There’s something about sharing that commercial real estate brokers don’t like. It’s called splitting the commission.
Commission splitting is an everyday occurrence in residential real estate, but a Canadian commercial broker says he wants to bring that philosophy to the commercial world, where private listings are the norm and sharing information with competitors is almost taboo.
Derek Lobo, the founder of Rock Advisors Inc., which sells apartment buildings, says he’s about to unveil a deal for the exclusive rights to operate under the Sperry Van Ness International Corp. brand in Canada. With 190 offices, SVN is the sixth-largest firm in the U.S., and has long focused on the idea of co-operation among brokerages.
The problem with the commercial industry is it’s fragmented and dysfunctional,” said Lobo, whose new company will operate under the name SVN Canada Inc. and sell commercial property among multiple asset classes, such as office buildings and industrial land in addition to apartments.
He says the way the industry works today, most brokerages will try to sell a client’s property on their own stable of clients. “I don’t typically co-operate with other brokers,” Lobo said.
The problem with this scenario is that, with only one firm’s profit at stake, it might not produce the best price. For example, a firm selling a $10-million building might get a two per cent commission, or $200,000 in a typical transaction. That commission is split between the brokerage and the broker actually making the sell.
If the broker is able to sell that building for $11 million, Lobo says, he only collects $20,000 more — compared to the selling client, who would get $980,000 more. “Where is my incentive to you get $11 million?” he says. “Am I going to get you the best deal just showing (the building) to my 10 best clients?”
Lobo’s proposed new method for selling commercial property increases the incentive to raise the price by introducing more competition. It’s a system that’s old hat in the residential world. Commission structures differ by province, but in Ontario the average residential commission is about five per cent, split evenly between the selling broker and any agent who brings in a buyer. As Canadians have seen, a hot market brings multiple offers in the residential market and agents encourage people to come forward with their best offer, thereby increasing the price.
In the example of the $10-million building, the commission might remain at two per cent, but it would be split between the selling and buying brokers. A $10-million sale would therefore gain each broker $100,000 in commission, and the incentive to find more interested buyers to raise the price would increase.
Lobo says he wouldn’t create a system like the Multiple Listing Service system, where all listings are shared, but he will open his listings to any other broker who can bring in a buyer. For Lobo, the benefit will be increased volume. He hopes.
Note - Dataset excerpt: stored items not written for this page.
(* ===== verification/Editor.v ===== *)
(** * The text editor (apps/text_editor/editor.c)

    Lines as growing buffers, the text and its cursor, files, search, the keyboard, and the
    text screen. Lines and the array of lines are blocks of the kernel heap. Files are
    reached through an interface of five calls that stands for the virtual file system.
    The pointer to the editor is not NULL, and neither are the lines that are used, unless
    a comment says otherwise. *)
From Stdlib Require Import String.
From S2P Require Import Prelude Memory PageAlloc Heap Ring Auth Chain VfsBase Vga.
Close Scope string_scope.

Definition EDITOR_MAX_FILENAME : Z := 256.
Definition EDITOR_MAX_LINES : Z := 65536.
Definition EDITOR_MAX_LINE_LENGTH : Z := 4096.
Definition EDITOR_TAB_WIDTH : Z := 4.
Definition EDITOR_INITIAL_CAPACITY : Z := 1024.
Definition EDITOR_STATUS_HEIGHT : Z := 1.
Definition sizeof_line : Z := 24.
Definition sizeof_line_ptr : Z := 8.
Definition sizeof_editor : Z := 1144.
Definition KEY_F : Z := 70.
Definition KEY_G : Z := 71.
Definition KEY_N : Z := 78.
Definition KEY_Q : Z := 81.
Definition KEY_S : Z := 83.
Definition KEY_ESCAPE : Z := 128.
Definition KEY_BACKSPACE : Z := 129.
Definition KEY_TAB : Z := 130.
Definition KEY_ENTER : Z := 131.
Definition KEY_F3 : Z := 143.
Definition KEY_HOME : Z := 153.
Definition KEY_END : Z := 154.
Definition KEY_DELETE : Z := 156.
Definition KEY_PAGEUP : Z := 157.
Definition KEY_PAGEDOWN : Z := 158.
Definition KEY_UP : Z := 159.
Definition KEY_DOWN : Z := 160.
Definition KEY_LEFT : Z := 161.
Definition KEY_RIGHT : Z := 162.
Definition MOD_CTRL : Z := Z.lor 0x04 0x08.
Definition NL : Z := 10.
Definition CR : Z := 13.
Definition SPACE : Z := 32.
Definition TAB : Z := 9.
(** Inserting the line [n] behind the cursor's line. *)
Lemma insert_line_zip e a l x b N n e' ok : zip e a l x b -> line_is N n -> editor_insert_line (cursor_y e + 1) N e = (e', ok) ->
  (ok = true /\ zip e' a l x (n :: b)) \/ (ok = false /\ zip e' a l x b).
Proof.
  intros W HN. pose proof (zip_num _ _ _ _ _ W) as Hn. pose proof W as ((A & L & B & E & FA & FL & FB) & Hy & Hx & Hxl & Hc). unfold editor_insert_line. destruct HN as [HN0 HN1 HN2 HN3] eqn:EN. clear EN.
  rewrite (proj2 (Z.eqb_neq _ _) HN0), (proj2 (Z.ltb_ge _ _)) by lia. cbn [orb]. destruct (Z.leb_spec EDITOR_MAX_LINES (num_lines e)) as [|Hm]; [intros [= <- <-]; by right|]. cbn zeta.
  assert (forall e1, zip e1 a l x b -> cursor_y e1 = cursor_y e -> zip (set_lines (take (Z.to_nat (cursor_y e + 1)) (lines e1) ++ N :: drop (Z.to_nat (cursor_y e + 1)) (lines e1)) e1) a l x (n :: b)) as Hins.
  { intros e1 ((A1 & L1 & B1 & E1 & FA1 & FL1 & FB1) & Hy1 & Hx1 & _ & Hc1) Ey. split; [|by do 3 (split; [done|])]. exists A1, L1, (N :: B1). split; [|split; [done|]; split; [done|]; by constructor].
    cbn. rewrite E1, Hy, <- (Forall2_length _ _ _ FA1). replace (Z.to_nat (Z.of_nat (length A1) + 1)) with (length A1 + 1)%nat by lia. rewrite take_app_ge, drop_app_ge by lia. replace (length A1 + 1 - length A1)%nat with 1%nat by lia. cbn. by rewrite <- app_assoc. }
  destruct (Z.leb_spec (lines_capacity e) (num_lines e)) as [Hle|]; [|intros [= <- <-]; left; split; [done|]; by apply Hins].
  destruct (kh_realloc _ _ _) as [h p]. assert (zip (set_ed_heap h e) a l x b) as W1 by (by apply (zip_same e)). destruct (p =? NULL); [intros [= <- <-]; by right|]. intros [= <- <-]. left. split; [done|].
  apply (Hins (set_array p (lines_capacity e * 2) (set_ed_heap h e))); [|done]. destruct W1 as (? & ? & ? & ? & ? & ?). split; [done|]. cbn. do 3 (split; [done|]). unfold EDITOR_MAX_LINES in Hm. lia.
Qed.
(** A newline: done, refused for want of memory, or the rest of the line is lost. *)
Lemma newline_zip e a l x b : zip e a l x b -> let e' := editor_newline fresh e in
  zip e' (a ++ [take x l]) (drop x l) 0 b \/
  (zip e' a l x b /\ snd (line_create fresh (drop x l) (ed_heap e)) = null_line) \/
  (zip e' a (take x l) x b /\ exists e2 N, line_is N (drop x l) /\ zip e2 a (take x l) x b /\ snd (editor_insert_line (cursor_y e2 + 1) N e2) = false /\
    lines_ptr e2 = lines_ptr e /\ lines_capacity e2 = lines_capacity e /\ num_lines e2 = num_lines e /\ ed_heap e2 = fst (line_create fresh (drop x l) (ed_heap e))).
Proof.
  intros W. cbn zeta. pose proof (zip_num _ _ _ _ _ W) as Hn. pose proof (zip_cur _ _ _ _ _ W) as Hl. pose proof (clamp_zip _ _ _ _ _ W) as Ec. pose proof W as (_ & Hy & Hx & Hxl & _).
  unfold editor_newline. rewrite (proj2 (Z.leb_gt _ _)) by lia. cbn zeta. rewrite Ec, Hx.
  assert (take (Z.to_nat (ln_length (line_at e (cursor_y e)) - Z.of_nat x)) (drop (Z.to_nat (Z.of_nat x)) (ln_bytes (line_at e (cursor_y e)))) = drop x l) as ->.
  { destruct Hl as [_ Q [slack B] _]. rewrite Q, B, Nat2Z.id, drop_app_le by lia. replace (Z.to_nat (Z.of_nat (length l) - Z.of_nat x)) with (length (drop x l)) by (rewrite length_drop; lia). apply take_app_length. }
  pose proof (line_is_room _ _ Hl) as Hr. pose proof Hl as [_ _ _ [_ Hcap]]. destruct (line_create fresh (drop x l) (ed_heap e)) as [h N] eqn:EN. assert (zip (set_ed_heap h e) a l x b) as W1 by (by apply (zip_same e)).
  destruct (create_ok fresh (drop x l) (ed_heap e) h N ltac:(rewrite length_drop; lia) EN) as [->|HN]; [right; left; split; [by rewrite Z.eqb_refl|done]|]. rewrite (proj2 (Z.eqb_neq _ _) (li_ptr _ _ HN)).
  change (cursor_y (set_ed_heap h e)) with (cursor_y e). set (e2 := put_line (cursor_y e) (line_truncate (Z.of_nat x) (line_at e (cursor_y e))) (set_ed_heap h e)). assert (zip e2 a (take x l) x b) as W2.
  { apply (zip_put _ _ _ _ _ (line_truncate (Z.of_nat x) (line_at e (cursor_y e))) (take x l) x) in W1; [|by apply truncate_ok|rewrite length_take; lia]. revert W1. by apply zip_same. }
  destruct (editor_insert_line (cursor_y e2 + 1) N e2) as [e3 ok] eqn:E3.
  destruct (insert_line_zip _ _ _ _ _ _ _ _ _ W2 HN E3) as [[-> W3]|[-> W3]].
  - left. apply zip_next in W3. revert W3. by apply zip_same.
  - right. right. split; [revert W3; by apply zip_same|]. exists e2, N. rewrite E3. do 5 (split; [done|]). split; [unfold num_lines; cbn; by rewrite length_insert|done].
Qed.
What am I looking for from a brokerage? I want them to know who the potential buyers (are) and to know what price I can get from those buyers
Critics of his plan suggest that for a large scale transaction worth, say, $100 million there are only a handful of buyers out there ready to make an offer, and one brokerage can track them all down. A private sale also offers a degree of anonymity a client might want because building sale can create problems with tenants.
Another key issue for sellers adapting to this type of system is the lack of information on the brokerage acting for the buyers. Brokers do major due diligence on a commercial property before listing it for sale, a brokerage acting for a buyer that knows nothing might not have the same standards.
“What am I looking for from a brokerage? I want them to know who the potential buyers (are) and to know what price I can get from those buyers,” says Paul Finkbeiner, chief executive of GWL Realty Advisors Inc. “They have to be in the market, talking to all my competitors and people looking to buy my assets.”
Kevin Maggiacomo, the chief executive of Boston-based Sperry Van Ness, said even in the United States, where his company has been in business since 1987, more than 80 per cent of investments worth more than US$2 million are not co-brokered.
“There is no way any broker can know who all the buyers for a property are, because most people come from out of state,” said Maggiacomo, about the need to share listings. “No matter how successful you are as an individual or how large a firm you work (at), you are simply not going to get listing information in front of all prospective buyers if you seek to identify the buyer on your own.”
He says the situation in Canada is not much different from the U.S. About 50 per cent of deals involve buyers coming from another city, meaning the selling broker probably can’t identify all potential buyers.
“The market is now truly global and it totals some US$1.1 trillion. You’ve got global trade routes, global investment,” said Maggiacomo, adding that sharing information has never been more important. “You could argue leaving half the fee on the table generates more revenue for us (in terms of volume). It also gives us (loyal) clients for life.”